Selon Mélanie Gauvin, co-porte-parole de la campagne 5-10-15 : « Cette augmentation haussera légèrement le pouvoir d’achat des personnes qui travaillent au bas de l’échelle. Elle démontre toutefois une absence de volonté politique à faire une différence marquée et soutenue pour les travailleuses et travailleurs. Alors que dans le contexte économique plus difficile des années 2008 à 2010, le salaire minimum avait augmenté de 50 cents, en 2017, le gouvernement aurait pu faire un effort beaucoup plus prononcé et planifier une atteinte d’un salaire minimum à 15 $ au Québec. Majoritairement non syndiquées, ces personnes dépendent des décisions du gouvernement pour voir leur revenu de travail augmenter. »
« Il s’agit d’une gifle pour les quelque 210 000 travailleurs et travailleuses qui gagnent le salaire minimum, s’indigne Virginie Larivière, co-porte-parole de la campagne 5-10-15. La ministre Vien a choisi de les maintenir dans la pauvreté. Rappelons que, selon la mesure de faible revenu ou la mesure du salaire viable, un travailleur ou une travailleuse à temps plein devrait gagner un revenu net qui dépasse les 23 000 $, pour une semaine de 35 heures. Avec l’augmentation proposée, c’est encore un manque à gagner de plus de 4000 $ par année. »
« Les libéraux de Philippe Couillard se comportent une fois de plus comme un gouvernement patronal, a réagi le président de la CSN, Jacques Létourneau. Il désengage les patrons de leur responsabilité de payer convenablement leurs employé-es. En outre, avec leurs charges fiscales qui ne cessent de diminuer, comme avec la cotisation à la LNT et le taux effectif marginal d’imposition sur l’investissement qui est passé de 34,5 % en 1998 à 18,8 % en 2012, ce sont les particuliers qui se trouvent à subventionner les entreprises qui versent le salaire minimum. Le partage de la richesse, ça passe aussi par des salaires décents ! »
« Le gouvernement affirme vouloir être prudent. Mais une augmentation si basse frôle plutôt l’inertie politique.

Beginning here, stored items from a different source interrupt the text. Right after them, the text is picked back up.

(** [ReadLock::ReadLock], [ReadLock::~ReadLock] *)
Definition ReadLock_ctor (sem : sysVSem) : M (world K) ReadLock :=
  r ← sys_wait (semop (semid_ sem) read_start);
  if (r =? -1)%Z
  then (log_errno LDebug $"semop ReadLock %";; mret (mkReadLock sem false))
  else mret (mkReadLock sem true).

Definition ReadLock_dtor (l : ReadLock) : M (world K) unit :=
  when (rl_valid_ l) (_ ← sys_wait (semop (semid_ (rl_sem_ l)) read_end); mret tt).

(** The body of [read_semaphore_reset_thread] once its wait is over. *)
Definition read_semaphore_reset (sem : sysVSem)
  (got_semaphore_in_a_reasonable_time : bool) : M (world K) unit :=
  when (negb got_semaphore_in_a_reasonable_time)
    (_ ← sys (semctl_setval (semid_ sem) 0 0); mret tt).

(** [WriteLock::WriteLock] when no other process acts meanwhile: if the
    [semop] sleeps, the reset thread times out with the flag false; the
    [semop] is then tried again by the kernel.  The interleavings with other
    processes, and the timer, are steps of [ShmProtocol.v]. *)
Definition write_start_wait (sem : sysVSem) : M (world K) Z := fun w =>
  match semop (semid_ sem) write_start (kern w) with
  | Some (r, k) => (Ret r, World k (logs w))
  | None =>
      (read_semaphore_reset sem false;;
       sys_wait (semop (semid_ sem) write_start)) w
  end.

Definition WriteLock_ctor (sem : sysVSem) : M (world K) WriteLock :=
  result ← write_start_wait sem;
  if (result =? -1)%Z
  then (log_errno LError $"semop WriteLock: %";; mret (mkWriteLock sem false))
  else mret (mkWriteLock sem true).

Definition commit_readers (l : WriteLock) (num_reader : Z) : M (world K) bool :=
  r ← sys_wait (semop (semid_ (wl_sem_ l)) (read_commit_reader num_reader));
  if (r =? -1)%Z
  then (log_errno LError $"semop commit readers: %";; mret false)
  else mret true.

(** [WriteLock::~WriteLock] *)
Definition WriteLock_dtor (l : WriteLock) : M (world K) unit :=
  when (wl_valid_ l) (_ ← sys_wait (semop (semid_ (wl_sem_ l)) write_end); mret tt).
End sem.

(** [n] readers, one after the other, each in a [ReadLock]. *)
Section reads.
Context {K : Type} `{ErrnoOS K, SemOS K}.

Fixpoint reads (n : nat) (s : sysVSem) : M (world K) unit :=
  match n with
  | O => mret tt
  | S n' => l ← ReadLock_ctor s; ReadLock_dtor l;; reads n' s
  end.

(** What [copy_to_shm] does to the semaphores between lock and unlock. *)
Definition commit_and_unlock (l : WriteLock) (num_readers : Z) : M (world K) unit :=
  when (0 <? num_readers)%Z (_ ← commit_readers l num_readers; mret tt);;
  WriteLock_dtor l.
End reads.

(** The set made by an owner with key 9. *)
Definition sem9 : sysVSem := SysVSem 9 true 1.
Definition with_sem9 (vs : list Z) : world kernel :=
  World (Kernel 0 1 {[1 := vs]} {[9%Z := 1]} ∅ ∅ ∅ empty_net) [].

(** ** Effect of the operation arrays on the two values *)

Section ops.
Implicit Types a b n : Z.

Lemma run_read_start a b :
  run_ops read_start [a; b] =
  if (b =? 0)%Z then OpsDone [a; b] else OpsSleep.
Proof.
  unfold run_ops, read_start. simpl. destruct (Z.eqb_spec b 0) as [->|]; simpl; [|done].
  by rewrite Z.add_0_r.
Qed.

Lemma run_read_end a b :
  (a <= SEMVMX)%Z ->
  run_ops read_end [a; b] = if (0 <? a)%Z then OpsDone [(a - 1)%Z; b] else OpsSleep.
Proof.
  intros Ha. unfold run_ops, read_end, SEMVMX in *. simpl.
  destruct (Z.ltb_spec 0 a); destruct (Z.ltb_spec (a + -1) 0); try lia; [|done].
  destruct (Z.ltb_spec 32767 (a + -1)); [lia|]. done.
Qed.

Lemma run_write_start a b :
  (0 <= b < SEMVMX)%Z ->
  run_ops write_start [a; b] =
  if (a =? 0)%Z then OpsDone [1%Z; (b + 1)%Z] else OpsSleep.
Proof.
  intros Hb. unfold run_ops, write_start, SEMVMX in *. simpl.
  destruct (Z.eqb_spec a 0) as [->|]; simpl; [|done].
  destruct (Z.ltb_spec (b + 1) 0); [lia|].
  destruct (Z.ltb_spec 32767 (b + 1)); [lia|]. done.
Qed.

Lemma run_commit a b n :
  (0 <= a)%Z -> (0 < n)%Z -> (a + n <= SEMVMX)%Z ->
  run_ops (read_commit_reader n) [a; b] = OpsDone [(a + n)%Z; b].
Proof.
  intros Ha Hn Hm. unfold run_ops, read_commit_reader, SEMVMX in *. simpl.
  destruct (Z.eqb_spec n 0); [lia|]. simpl.
  destruct (Z.ltb_spec (a + n) 0); [lia|].
  destruct (Z.ltb_spec 32767 (a + n)); [lia|]. done.
Qed.

Lemma run_write_end a b :
  (a <= SEMVMX)%Z -> (b <= SEMVMX)%Z ->
  run_ops write_end [a; b] =
  if (0 <? a)%Z && (0 <? b)%Z then OpsDone [(a - 1)%Z; (b - 1)%Z] else OpsSleep.
Proof.
  intros Ha Hb. unfold run_ops, write_end, SEMVMX in *. simpl.
  destruct (Z.ltb_spec 0 a); destruct (Z.ltb_spec (a + -1) 0); try lia; [|done]. simpl.
  destruct (Z.ltb_spec 32767 (a + -1)); [lia|]. simpl.
  destruct (Z.ltb_spec 0 b); destruct (Z.ltb_spec (b + -1) 0); try lia; [|done].
  destruct (Z.ltb_spec 32767 (b + -1)); [lia|]. done.
Qed.
End ops.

De 2008 à 2010, le salaire minimum a augmenté de 50 cents par année et les études, autant celles de l’Institut de la statistique que celle du Conseil québécois du commerce de détail, ont démontré des effets positifs sur l’emploi et sur les ventes, rappelle Louise Chabot, présidente de la CSQ. Donc nous sommes d’avis que le gouvernement aurait pu facilement, sans le moindre risque économique, dépasser les 50 cents déjà testés et, de cette façon, accélérer le pas vers l’atteinte d’un salaire minimum décent. »
La campagne 5-10-15 est menée par le Front de défense des non-syndiquéEs, le Collectif pour un Québec sans pauvreté, la Centrale des syndicats du Québec (CSQ), la Confédération des syndicats nationaux (CSN), la Centrale des syndicats démocratiques (CSD) et le Syndicat de la fonction publique et parapublique du Québec (SFPQ).
Ses trois revendications sont :
- Le droit d’obtenir son horaire de travail 5 jours à l’avance;
- Le droit de disposer de 10 jours de congés payés par année pour la maladie ou les responsabilités familiales;
- Le droit de gagner un salaire minimum de 15 $ l’heure.